Hitler tenía sentimientos encontrados respecto a la idea de una estrategia periférica, consistente en continuar la guerra contra Gran Bretaña en el Mediterráneo, una vez vistas las escasas posibilidades de éxito que tenía el plan de invasión del sur de Inglaterra. El Führer no dejaba de pensar en lanzar sus fuerzas contra la Unión Soviética, pero las dudas hicieron que aplazara su decisión. No obstante, a comienzos de noviembre el OKW se puso a preparar un plan de emergencia, llamado Operación Félix, para ocupar Gibraltar y las islas del Atlántico.

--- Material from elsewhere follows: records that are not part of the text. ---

(** C3. The decision of ext2_permission on a file whose mode agrees with its access
    list and has group bits (or that has no list), with references counted, caches in
    step with the disk and valid lists there: an access is granted exactly when the
    access list on the disk grants it by the POSIX check, or the permission bits do
    for a file without a list, or else a capability overrides the refusal.  The only
    other answers are -ENOMEM, when an allocation was refused in this call, and -EIO,
    when the attribute cannot be read. *)
Theorem ext2_permission_decides st d i mask L o : balanced st (ptrs i ++ L) -> inode_ok none st d i -> disk_ok d ->
  attr_is d (i_ino i) ACL_TYPE_ACCESS o ->
  (forall s, o = Some s -> shape_mode (i_mode i) s = i_mode i /\ Z.land (i_mode i) S_IRWXG <> 0) ->
  exists st' i' r, ext2_permission c st d i mask = Some (st', i', r) /\
    same_file i i' /\ inode_ok none st' d i' /\ keeps L st st' /\ balanced st' (ptrs i' ++ L) /\
    (r = (if file_allows i o mask then 0 else check_capabilities c i mask) \/
     r = - ENOMEM /\ refused st st' \/ r = - EIO /\ unreadable d (i_ino i) (attr_index ACL_TYPE_ACCESS)).
Proof.
  intros Hb Hi Hd Ha Hs. unfold ext2_permission, generic_permission. rewrite Z.eqb_sym.
  assert (Hown : forall s, o = Some s -> (i_uid i =? c_fsuid c) = true ->
    acl_allows s (i_uid i) (i_gid i) (c_fsuid c) member mask = fits (cls 6 (i_mode i)) mask).
  { intros s -> Hu. unfold acl_allows. rewrite Hu. destruct (Hs s eq_refl) as [Hmode _]. pose proof (proj2 Ha s eq_refl) as Hok.
    pose proof (group_class_perm s Hok). destruct Hok as (?&?&?&?&?&?). rewrite <- Hmode. unfold shape_mode. by rewrite cls_mode_6. }
  destruct (i_uid i =? c_fsuid c) eqn:Hu.
  { eexists _, _, _. split; [done|]. split; [done|]. split; [done|]. split; [done|]. split; [done|]. left.
    rewrite check_mode_fits. unfold file_allows, mode_allows. rewrite Hu. destruct o as [s|]; [|done]. by rewrite (Hown s). }
  clear Hown.
  assert (Hby : forall (st' : store) (i' : inode), same_file i i' -> o = None -> exists r : Z,
    (b ← c_in_group_p c (i_gid i'); Some ((st', i', check_mode c i' (if (b : bool) then Z.shiftr (i_mode i) 3 else i_mode i) mask) : store * inode * Z))
      = Some (st', i', r) /\ r = if file_allows i o mask then 0 else check_capabilities c i mask).
  { intros st' i' (_&Hmo&Huid&Hgid) ->. rewrite Hgroups, some_bind, Hgid. eexists. split; [done|].
    unfold file_allows, mode_allows. rewrite Hu, <- Hmo.
    assert (Hcap : check_capabilities c i' mask = check_capabilities c i mask) by (unfold check_capabilities; by rewrite Hmo).
    rewrite <- Hcap. destruct (member (i_gid i)); [apply check_mode_fits|]. rewrite <- check_mode_fits. by rewrite Z.shiftr_0_r. }
  rewrite Hopt. destruct (Z.eqb_spec (Z.land (i_mode i) S_IRWXG) 0) as [Hz|Hz]; cbn [andb negb].
  { destruct o as [s|]; [destruct (Hs s eq_refl); done|]. destruct (Hby st i (same_file_refl i) eq_refl) as (r&->&Hr).
    eexists _, _, _. split; [done|]. split_and!; try done. by left. }
  destruct (check_acl_ok none st d i mask L Hb Hi Hd) as (st'&i'&r&->&Hsf&Hi'&Hk&Hr&Hb'&Hres). rewrite some_bind.
  assert (Hcap : check_capabilities c i' mask = check_capabilities c i mask).
  { unfold check_capabilities. by destruct Hsf as (_&->&_). }
  destruct Hres as [Hres|(o'&Ho'&->)].
  { assert (r <> - EACCES /\ r <> - EAGAIN) as [H1%Z.eqb_neq H2%Z.eqb_neq] by (unfold failed_for, ENOMEM, EIO, EACCES, EAGAIN in *; lia).
    rewrite H1, H2. cbn [negb]. eexists _, _, _. split; [done|]. split_and!; try done. by right. }
  apply (says_none _ _ _ _ _ Ha) in Ho' as ->. destruct o as [s|].
  - unfold file_allows. destruct (acl_allows _ _ _ _ _ _).
    + change (0 =? - EACCES) with false. change (0 =? - EAGAIN) with false. cbn [negb].
      eexists _, _, _. split; [done|]. split_and!; try done. by left.
    + change (- EACCES =? - EACCES) with true. cbv iota.
      eexists _, _, _. split; [done|]. split_and!; try done. left. exact Hcap.
  - change (- EAGAIN =? - EACCES) with false. change (- EAGAIN =? - EAGAIN) with true. cbn [negb].
    destruct (Hby st' i' Hsf eq_refl) as (r&->&Hr'). eexists _, _, _. split; [done|]. split_and!; try done. by left.
Qed.
End permission.

(** ** An inode that was just read or made

    ext2_alloc_inode leaves both caches empty. *)
Definition fresh_inode (ino mode uid gid : Z) : inode := Inode ino mode uid gid EXT2_ACL_NOT_CACHED EXT2_ACL_NOT_CACHED.
Section fresh.
  Context {D : Type} {HX : Xattrs D} {HL : XattrLaws D}.

Lemma fresh_ok B st d ino m u g : inode_ok B st d (fresh_inode ino m u g).
Proof. split; by left. Qed.
Lemma fresh_balanced st ino m u g L : balanced st L <-> balanced st (ptrs (fresh_inode ino m u g) ++ L).
Proof. unfold ptrs. cbn [fresh_inode i_acl i_default_acl app]. rewrite !balanced_zero; done. Qed.
End fresh.

(** ** A concrete disk *)

(** The attributes in a map, and how stores end: well, for want of room, or with an
    error when the new value is there. *)
Inductive weather := fair | full | sync_fails.
#[export] Instance weather_eq_dec : EqDecision weather.
Proof. solve_decision. Defined.
Definition attrs : Type := weather * gmap (Z * Z) (list Z).
Definition no_room : Z := - 28. (** -ENOSPC *)
Definition put (m : gmap (Z * Z) (list Z)) (ino idx : Z) (v : option (list Z)) : gmap (Z * Z) (list Z) :=
  match v with Some b => <[(ino, idx) := b]> m | None => delete (ino, idx) m end.
#[export] Instance attrs_xattrs : Xattrs attrs := {|
  ext2_xattr_get (d : attrs) ino idx buf :=
    match d.2 !! (ino, idx), buf with
    | Some v, None => (zlen v, [])
    | Some v, Some n => if n <? zlen v then (- ERANGE, []) else (zlen v, v)
    | None, _ => (- ENODATA, [])
    end;
  ext2_xattr_set (d : attrs) ino idx v :=
    match d.1 with
    | fair => (0, (fair, put d.2 ino idx v))
    | full => (no_room, d)
    | sync_fails => (- EIO, (sync_fails, put d.2 ino idx v))
    end |}.
#[export] Program Instance attrs_laws : XattrLaws attrs := {| content d ino idx := d.2 !! (ino, idx) |}.
Next Obligation.
  intros [w m] ino idx buf. simpl. destruct (m !! (ino, idx)) as [v|]; [|by right]. destruct buf as [n|]; [|by right].
  by destruct (n <? zlen v) eqn:E; right; rewrite ?E.
Qed.
Next Obligation.
  intros [w m] ino idx v.
  assert (Hput : forall ino' idx', put m ino idx v !! (ino', idx') = if decide (ino' = ino /\ idx' = idx) then v else m !! (ino', idx')).
  { intros ino' idx'. unfold put. case_decide as E; [destruct E as [-> ->]; destruct v; [by rewrite lookup_insert_eq|by rewrite lookup_delete_eq]|].
    destruct v; [rewrite lookup_insert_ne|rewrite lookup_delete_ne]; try done; intros [= <- <-]; by apply E. }
  destruct w; simpl; (split; [unfold no_room, EIO; lia|]); [by left|right|by left]. split; [unfold no_room; lia|done].
Qed.

(** A file 10 with the sample list of PosixAcl.v, in a directory 2 with it as default. *)
Definition sample_mode : Z := shape_mode 32768 sample_shape.
Definition sample_disk (w : weather) : attrs :=
  (w, <[(10, 2) := encode sample_shape]> (<[(2, 3) := encode sample_shape]> ∅)).
Definition sample_store : store := Store 0 (fun _ => true) ∅.
Definition sample_file : inode := fresh_inode 10 sample_mode 0 0.
Definition sample_dir : inode := fresh_inode 2 16877 0 0.
Definition sample_task (who : Z) : context := Context_ who (fun g => Some (g =? 20)) (fun _ => false) 18 true.

Lemma sample_disk_ok w : disk_ok (sample_disk w).
Proof.
  intros ino type b _. simpl. destruct (decide ((ino, attr_index type) = (10, 2))) as [->|].
  { rewrite lookup_insert_eq. intros [= <-]. exists sample_shape. split; [apply sample_shape_ok|done]. }
  rewrite lookup_insert_ne by done. destruct (decide ((ino, attr_index type) = (2, 3))) as [->|].
  { rewrite lookup_insert_eq. intros [= <-]. exists sample_shape. split; [apply sample_shape_ok|done]. }
  rewrite lookup_insert_ne by done. by rewrite lookup_empty.
Qed.
Lemma sample_balanced : balanced sample_store [].
Proof. split; [done|]. intros p. simpl. by rewrite lookup_empty. Qed.

Lemma ext2_permission_decides_witness : exists st' i' r,
  ext2_permission (sample_task 7) sample_store (sample_disk fair) sample_file 4 = Some (st', i', r) /\
  same_file sample_file i' /\ inode_ok none st' (sample_disk fair) i' /\ keeps [] sample_store st' /\ balanced st' (ptrs i' ++ []) /\
  (r = (if file_allows (sample_task 7) (fun g => g =? 20) sample_file (Some sample_shape) 4 then 0
        else check_capabilities (sample_task 7) sample_file 4) \/
   r = - ENOMEM /\ refused sample_store st' \/ r = - EIO /\ unreadable (sample_disk fair) 10 (attr_index ACL_TYPE_ACCESS)).
Proof.
  apply (ext2_permission_decides (sample_task 7) (fun g => g =? 20) eq_refl (fun g => eq_refl)).
  - apply fresh_balanced, sample_balanced.
  - apply fresh_ok.
  - apply sample_disk_ok.
  - split; [reflexivity|intros s [= <-]; apply sample_shape_ok].
  - intros s [= <-]. split; [reflexivity|]. vm_compute. discriminate.
Defined.

(** *** Three surprises *)

(** With an empty mask the mode has no group bits, and generic_permission does not
    look at the list: the named user 7, whom the list gives nothing (its mask is
    empty), gets what the mode gives to others. *)
Definition masked_shape : shape := Shape 7 [(7, 6)] 4 [(20, 2)] (Some 0) 4.
Definition masked_disk : attrs := (fair, <[(10, 2) := encode masked_shape]> ∅).
Example empty_mask_ignores_list :
  let file := fresh_inode 10 (shape_mode 32768 masked_shape) 0 0 in
  file_allows (sample_task 7) (fun g => g =? 20) file (Some masked_shape) 4 = false /\
  posix_acl_permission (subject_of (sample_task 7) file) (to_entries masked_shape) 4 = Some (- EACCES) /\
  (r ← ext2_permission (sample_task 7) sample_store masked_disk file 4; Some r.2) = Some 0.
Proof. vm_compute. auto. Qed.

(** ext2_set_acl sets i_mode before it stores the attribute: when there is no room the
    call fails, the old list stays and the mode is that of the new one. *)
Example failed_set_changes_mode :
  let value := default [] ((fun r => r.1) <$> posix_acl_to_xattr (to_entries masked_shape) (Some (replicate 60 0)) 60) in
  (r ← ext2_xattr_set_acl_access (sample_task 0) sample_store (sample_disk full) sample_file [] (Some (take 52 value)) 52;
   let '(_, d, i, e) := (r : store * attrs * inode * Z) in
   Some (i_mode sample_file, i_mode i, e, bool_decide (d = sample_disk full))) =
  Some (33248, 33220, no_room, true).
Proof. vm_compute. reflexivity. Qed.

En el otoño de 1940, Hitler tenía la esperanza de conseguir el aislamiento de Gran Bretaña y de poder expulsar a la Marina Real del Mediterráneo antes de embarcarse en la idea que más le obsesionaba, la invasión de la Unión Soviética. Además, empezaba a estar convencido de que la manera más fácil de obligar a Gran Bretaña a cambiar de postura era derrotando a la URSS. Para la Kriegsmarine aquello resultó frustrante, pues se dio prioridad al ejército de tierra y a la Luftwaffe en todo lo relacionado con el armamento.

Evidentemente, Hitler estaba dispuesto a ayudar a los italianos a lanzar un ataque contra Egipto y contra el canal de Suez, pues esto no solo obligaría a los británicos a permanecer en la zona, sino que pondría verdaderamente en peligro sus comunicaciones con la India y Australasia. Los italianos, sin embargo, por felices que estuvieran de recibir apoyo de la Luftwaffe, no veían con buenos ojos la presencia de tropas de tierra alemanas en su zona de operaciones. Sabían perfectamente que los alemanes iban a querer dirigirlo todo.

Hitler tenía un interés especial en los Balcanes, pues constituían una base ideal para el flanco sur de las tropas alemanas en su ansiada invasión de Rusia. Tras la ocupación de Besarabia y el norte de Bukovina por parte de los rusos, Hitler, que todavía no quería violar los acuerdos del pacto nazi-soviético, había aconsejado al gobierno rumano que «lo aceptara todo de momento»[15]. Decidió trasladar tropas a Rumania para establecer en este país una misión militar con el fin de asegurarse los yacimientos petrolíferos de Ploesti. Lo que no quería el Führer era que Mussolini provocara una sublevación en los Balcanes con un ataque a Yugoslavia o a Grecia desde la Albania ocupada por los italianos. Imprudentemente, confió en la inercia italiana.

Al principio, parecía que Mussolini iba a hacer poca cosa. La Marina italiana, a pesar de haber manifestado anteriormente su disposición a entrar inmediatamente en acción, no se había hecho a la mar, excepto para escoltar los convoyes que iban a Libia. Como no quería enfrentarse con la flota británica del Mediterráneo, dejaba que fueran las fuerzas aéreas las que se encargaran de bombardear Malta. Y en Libia, el gobernador general, mariscal Italo Balbo, permanecía inmóvil, insistiendo en que solo ordenaría el avance contra los británicos en Egipto cuando los alemanes invadieran Inglaterra.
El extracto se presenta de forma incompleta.